Me giras, me agarras, me tumbas y yo te empujo, te guío y te aprieto. Das cuerda y seguidamente la estiras, y yo, sabiéndome capaz, clavo mis tacones al suelo y dejo que la cuerda me queme las manos. Estás más enfadado que nunca, lo sé, tus ojos parecen dos vórtices incendiarios.
Tiras la cuerda, con desazón, y te acercas y me tomas, escondes tu rostro en mi cuello.
-Eres irremediablemente mía.
Yo clavo mis ojos al techo, mientras volvemos a girar y entrecruzamos las piernas al compás.
-No puedes pedirme eso. No puedo darte tanto. No puedes hacerme esto.
-Yo sé que es lo que te conviene.- Susurras y me muerdes.
Vuelves a separarte, me haces girar sobre mi misma y mi espalda pegada a tu pecho. Tranquilamente, este podría ser un tango cualquiera. Eso sí, desde fuera. El gesto que nos delata es esa manía tuya de atarme a ti, de amarrarme a tu cuerpo. Por eso tus manos no sujetan mis muñecas sino mis codos.

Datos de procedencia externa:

Definition is_alive (w : Worker) : M State bool :=
  gets (fun s => existsb (Nat.eqb (wid w)) (live (env s))).
Definition worker_join (w : Worker) : M State unit := emit (EvJoin (wid w)).
Definition worker_request_interrupt (w : Worker) (level : option Z)
  : M State unit := emit (EvInterrupt (wid w) level).

(** [worker_class(logger=..., manager=self, job=job, modules=...)] followed
    by [worker.start()]: a new object, whose thread is then running. *)
Definition spawn (worker_class : WorkerClass) (j : Job) : M State Worker :=
  fun s =>
    let w := mkWorker (next_wid s) j (connect worker_class j) in
    (Ok w, mkState (worker_pool s) (stopping_workers s) (looping s)
                   (S (next_wid s))
                   (with_live (live (env s) ++ [wid w]) (env s))
                   (trace s ++ [EvStart (wid w)]) (sched s)).

(** [self.worker_pool[jobtype]]; the call sites read keys that are there. *)
Definition pool_of (jobtype : string) (s : State) : list Worker :=
  match Py.get jobtype (worker_pool s) with
  | Some ws => ws
  | None => []
  end.

Definition set_pool_of (jobtype : string) (ws : list Worker) : M State unit :=
  modify (fun s => with_pool (Py.set jobtype ws (worker_pool s)) s).

(** ** [WorkerManager.delegate] *)

Module WorkerManager.

(** The body of [for worker in all_workers] (lines 87-102). *)
Definition reconcile_worker (known_job_ids : list Z) (jobtype : string)
    (worker : Worker) : M State unit :=
  alive <- is_alive worker ;;
  let id := job_id (job worker) in
  if negb alive then
    worker_join worker ;;
    ws <- gets (pool_of jobtype) ;;
    set_pool_of jobtype (Py.remove worker_eqb worker ws) ;;
    stopping <- gets stopping_workers ;;
    if Py.mem id stopping then
      modify (with_stopping (Py.remove Z.eqb id stopping))
    else ret tt
  else
    stopping <- gets stopping_workers ;;
    if negb (Py.mem id known_job_ids) && negb (Py.mem id stopping) then
      worker_request_interrupt worker None ;;
      modify (fun s => with_stopping (stopping_workers s ++ [id]) s)
    else ret tt.

(** [for worker in all_workers], where [all_workers] is the very list
    object stored in the pool and the body removes from it: the list
    iterator holds an index [i], reads the element at that index of the
    list as it is now, and stops once the index is past the end.  [fuel]
    bounds the number of iterations; the length of the list on entry is
    enough (see [reconcile_from_fuel]). *)
Fixpoint reconcile_from (fuel i : nat) (known_job_ids : list Z)
    (jobtype : string) : M State unit :=
  match fuel with
  | O => ret tt
  | S fuel' =>
      all_workers <- gets (pool_of jobtype) ;;
      match nth_error all_workers i with
      | None => ret tt
      | Some worker =>
          reconcile_worker known_job_ids jobtype worker ;;
          reconcile_from fuel' (S i) known_job_ids jobtype
      end
  end.

Definition reconcile_pool (known_job_ids : list Z) (jobtype : string)
    : M State unit :=
  n <- gets (fun s => List.length (pool_of jobtype s)) ;;
  reconcile_from n 0 known_job_ids jobtype.

(** The body of [for job in jobs] (lines 108-129). *)
Definition assign_job (all_modules : Modules) (j : Job) : M State unit :=
  t <- gets (fun s => now (env s)) ;;
  if negb (Queue.is_claimable t j) then ret tt
  else
    let jobtype := job_jobtype j in
    match Py.get jobtype (workers all_modules) with
    | None => ret tt
    | Some worker_class =>
        known <- gets (fun s => Py.get jobtype (worker_pool s)) ;;
        (match known with
         | None => set_pool_of jobtype []
         | Some _ => ret tt
         end) ;;
        ws <- gets (pool_of jobtype) ;;
        if (List.length ws <? max_workers worker_class)%nat then
          try_except
            (job_claim j ;;
             worker <- spawn worker_class j ;;
             ws' <- gets (pool_of jobtype) ;;
             set_pool_of jobtype (ws' ++ [worker]))
            JobClaimedException
            (ret tt)
        else ret tt
    end.

(** One tick of the delegation loop.  The calls to the logger are not
    modelled. *)
Definition delegate (all_modules : Modules) : M State unit :=
  jobs <- on_env (Queue.get_all_jobs None None false) ;;
  let known_job_ids := map job_id jobs in
  jobtypes <- gets (fun s => Py.keys (worker_pool s)) ;;
  for_each jobtypes (reconcile_pool known_job_ids) ;;
  for_each jobs (assign_job all_modules) ;;
  time_sleep 1000.

(** [n] consecutive iterations of [while self.looping: self.delegate()],
    the stop flag staying up. *)
Fixpoint ticks (all_modules : Modules) (n : nat) : M State unit :=
  match n with
  | O => ret tt
  | S n' => delegate all_modules ;; ticks all_modules n'
  end.

(** ** [WorkerManager.abort] *)

Definition cancel_jobs (remote_id : option string) : M State (list Job) :=
  on_env (Queue.get_all_jobs (Some "cancel-pg-query") remote_id false).

(** Lines 189-194. *)
Definition force_cancel_jobs : M State unit :=
  jobs <- cancel_jobs None ;;
  for_each jobs (fun j => job_claim j ;; job_release j 0 0).

(** [while self.queue.get_all_jobs(...): time.sleep(0.25)].  Every
    iteration that does not leave the loop sleeps, which uses up one move
    of the schedule, so one more iteration than there are moves left is
    never reached. *)
Fixpoint wait_cancel_jobs (fuel : nat) : M State unit :=
  match fuel with
  | O => fun s => (Blocked, s)
  | S fuel' =>
      jobs <- cancel_jobs None ;;
      match jobs with
      | [] => ret tt
      | _ :: _ => time_sleep 250 ;; wait_cancel_jobs fuel'
      end
  end.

-Te lo prohíbo.- te advierto, mirándote de reojo.
Tú me sueltas de golpe, retándome, clavándome los ojos, moviéndote como una pantera, rodeándome. Casi no respiro, soy incapaz de ello. Señor, dame fuerzas, rezo.
Me acechas, me rodeas más rápido y más cerca, casi hasta chocar con mis labios, soltando tu aliento sobre éstos. Me tomas de la nuca y ahora sí que no hay marcha atrás. Junto con el final del tango, me besas.

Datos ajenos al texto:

(** ** Elimination policy: [RoundManager::determineLosers]

    The announcements it prints are left out, the names they need are read
    in [executeRound]; the returned list is empty for a replay.  [scores[0]]
    is an unchecked access. *)

(** The first loop: one step updates the running minimum and maximum. *)
Definition boundsStep (mm : Z * Z) (score : PlayerScore) : Z * Z :=
  let minNetScore :=
    if getNetScore score <? fst mm then getNetScore score else fst mm in
  let maxNetScore :=
    if snd mm <? getNetScore score then getNetScore score else snd mm in
  (minNetScore, maxNetScore).

Definition netBounds (first : PlayerScore) (scores : list PlayerScore) : Z * Z :=
  foldl boundsStep (getNetScore first, getNetScore first) scores.

Definition collectLosers (minNetScore : Z) (scores : list PlayerScore) : list nat :=
  foldl (fun losers score =>
           if getNetScore score =? minNetScore
           then losers ++ [player score] else losers)
        [] scores.

Definition determineLosers (scores : list PlayerScore) : outcome (list nat) :=
  match scores !! 0%nat with
  | None => Undefined
  | Some first =>
      let (minNetScore, maxNetScore) := netBounds first scores in
      if minNetScore =? maxNetScore then Ok []
      else Ok (collectLosers minNetScore scores)
  end.

(** The comparison [printScoreTable] hands to [std::sort]: the greater
    balance first, and of two equal balances the one with more wins. *)
Definition tableBefore (a b : PlayerScore) : bool :=
  if negb (getNetScore a =? getNetScore b) then getNetScore b <? getNetScore a
  else wins b <? wins a.

(** ** Group partitioner: [GroupDivider::divideIntoGroups] *)

(** The sizes pushed to [groupSizes]; [/] and [%] of C++ truncate. *)
Definition groupSizes (n : Z) : list Z :=
  let numFours := Z.quot n 4 in
  let remainder := Z.rem n 4 in
  if remainder =? 0 then replicate (Z.to_nat numFours) 4
  else if remainder =? 1 then replicate (Z.to_nat (numFours - 1)) 4 ++ [3; 2]
  else if remainder =? 2 then replicate (Z.to_nat numFours) 4 ++ [2]
  else replicate (Z.to_nat numFours) 4 ++ [3].

(** The slicing loop: [idx] runs through [shuffled]; a group takes up to
    [size] elements and stops early at the end of [shuffled]. *)
Fixpoint makeGroups {A : Type} (idx : nat) (sizes : list Z) (shuffled : list A)
  : list (list A) :=
  match sizes with
  | [] => []
  | size :: sizes' =>
      let group := take (Z.to_nat size) (drop idx shuffled) in
      group :: makeGroups (idx + length group) sizes' shuffled
  end.

Definition sliceGroups {A : Type} (shuffled : list A) : list (list A) :=
  let n := to_int (Z.of_nat (length shuffled)) in
  makeGroups 0 (groupSizes n) shuffled.

(** The remainder policy in the words of the specification, on [nat]. *)
Definition policySizes (n : nat) : list nat :=
  match (n mod 4)%nat with
  | 0%nat => replicate (n / 4) 4%nat
  | 1%nat => replicate (n / 4 - 1) 4%nat ++ [3; 2]%nat
  | 2%nat => replicate (n / 4) 4%nat ++ [2]%nat
  | _ => replicate (n / 4) 4%nat ++ [3]%nat
  end.

(** ** Tournament controller: [Game]

    What lies outside the engine is a parameter.  [choose e p pl] is the
    virtual call [p->makeChoice()] on the object [pl] behind the pointer [p],
    up to the [recordChoice] it ends with: its outcome (the choice, or an
    exception, undefined behaviour, a prompt that is never answered), the
    texts it writes on the console, and the next state of the outside world
    (the console input for a human, the strategy and its generator for a
    computer).  [shuffle] is [std::shuffle] with the divider's generator,
    and [pause] is the [std::cin.get()] between two rounds.  They thread the
    state [Env] of the outside world. *)

(** The console output of the rounds, as far as it is kept: the banner of
    [collectChoices] for a named group, the texts written by the players'
    [makeChoice], the block of [printChoices] (its heading, which stands for
    the entries of the round, followed by the line of each entry) and the
    announcement of a split in [playRound].  The comparisons, the score
    table, the announcements of the elimination step and the headings of
    [run] are left out. *)
Inductive Message :=
| MsgChoosing (groupName : string)
| MsgText (text : string)
| MsgChoices (groupName : string) (choices : list (nat * Choice))
| MsgEntry (line : string)
| MsgGroups (numPlayers : nat) (groups : list (list nat)).

Section Controller.

Context {Env : Type}.
Variable choose : Env -> nat -> Player -> outcome Choice * list string * Env.
Variable shuffle : Env -> list nat -> list nat * Env.
Variable pause : Env -> Env.

Record Game := mkGame {
  players_ : list Player;
  roundNumber_ : Z;
  env : Env;
  out : list Message
}.

(** Computations over the game state.  The state is returned whatever the
    outcome, so that the state reached when a run stops is observable. *)
Definition M (A : Type) : Type := Game -> outcome A * Game.

Definition ret {A : Type} (a : A) : M A := fun g => (Ok a, g).

Definition bind {A B : Type} (m : M A) (k : A -> M B) : M B :=
  fun g =>
    match m g with
    | (Ok a, g') => k a g'
    | (Throw w, g') => (Throw w, g')
    | (Undefined, g') => (Undefined, g')
    | (OutOfFuel, g') => (OutOfFuel, g')
    end.

Definition lift {A : Type} (r : outcome A) : M A := fun g => (r, g).

Definition print (m : Message) : M unit :=
  fun g => (Ok tt, mkGame (players_ g) (roundNumber_ g) (env g) (out g ++ [m])).

(** Reading through a [Player*]. *)
Definition deref (p : nat) : M Player :=
  fun g =>
    match players_ g !! p with
    | Some pl => (Ok pl, g)
    | None => (Undefined, g)
    end.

Y entre el sondeo de tu lengua húmeda y ardiente, entre tus afilados dientes inhumanos, entre compases extintos, sin querer me doy por perdedora. Así de simple, sin conflictos internos, sin demostraciones de valor.
-Acepto las condiciones, mi ángel, porque tú sabes mejor cuál tiene que ser mi castigo. Lo único que te pido es… que no sea más duro de lo que pueda soportar. Lo único que te pido, es que no me duela más.- Mi voz se quiebra, pero las lágrimas no fluyen- Porque da igual a quién rece, a dios o a demonio. Tú eres ambos, tu eres soberano rey de mi eternidad. Haz con ella lo que te plazca.
Y entonces, sólo entonces, me dejas caer de bruces al suelo. Y sé que soy la puta porque llevo corpiño, y que, como tal, no debo moverme.
Sólo esperar. Esperar a que él deje a las otras. Esperar a que vuelva. Esperar a que suene otro tango.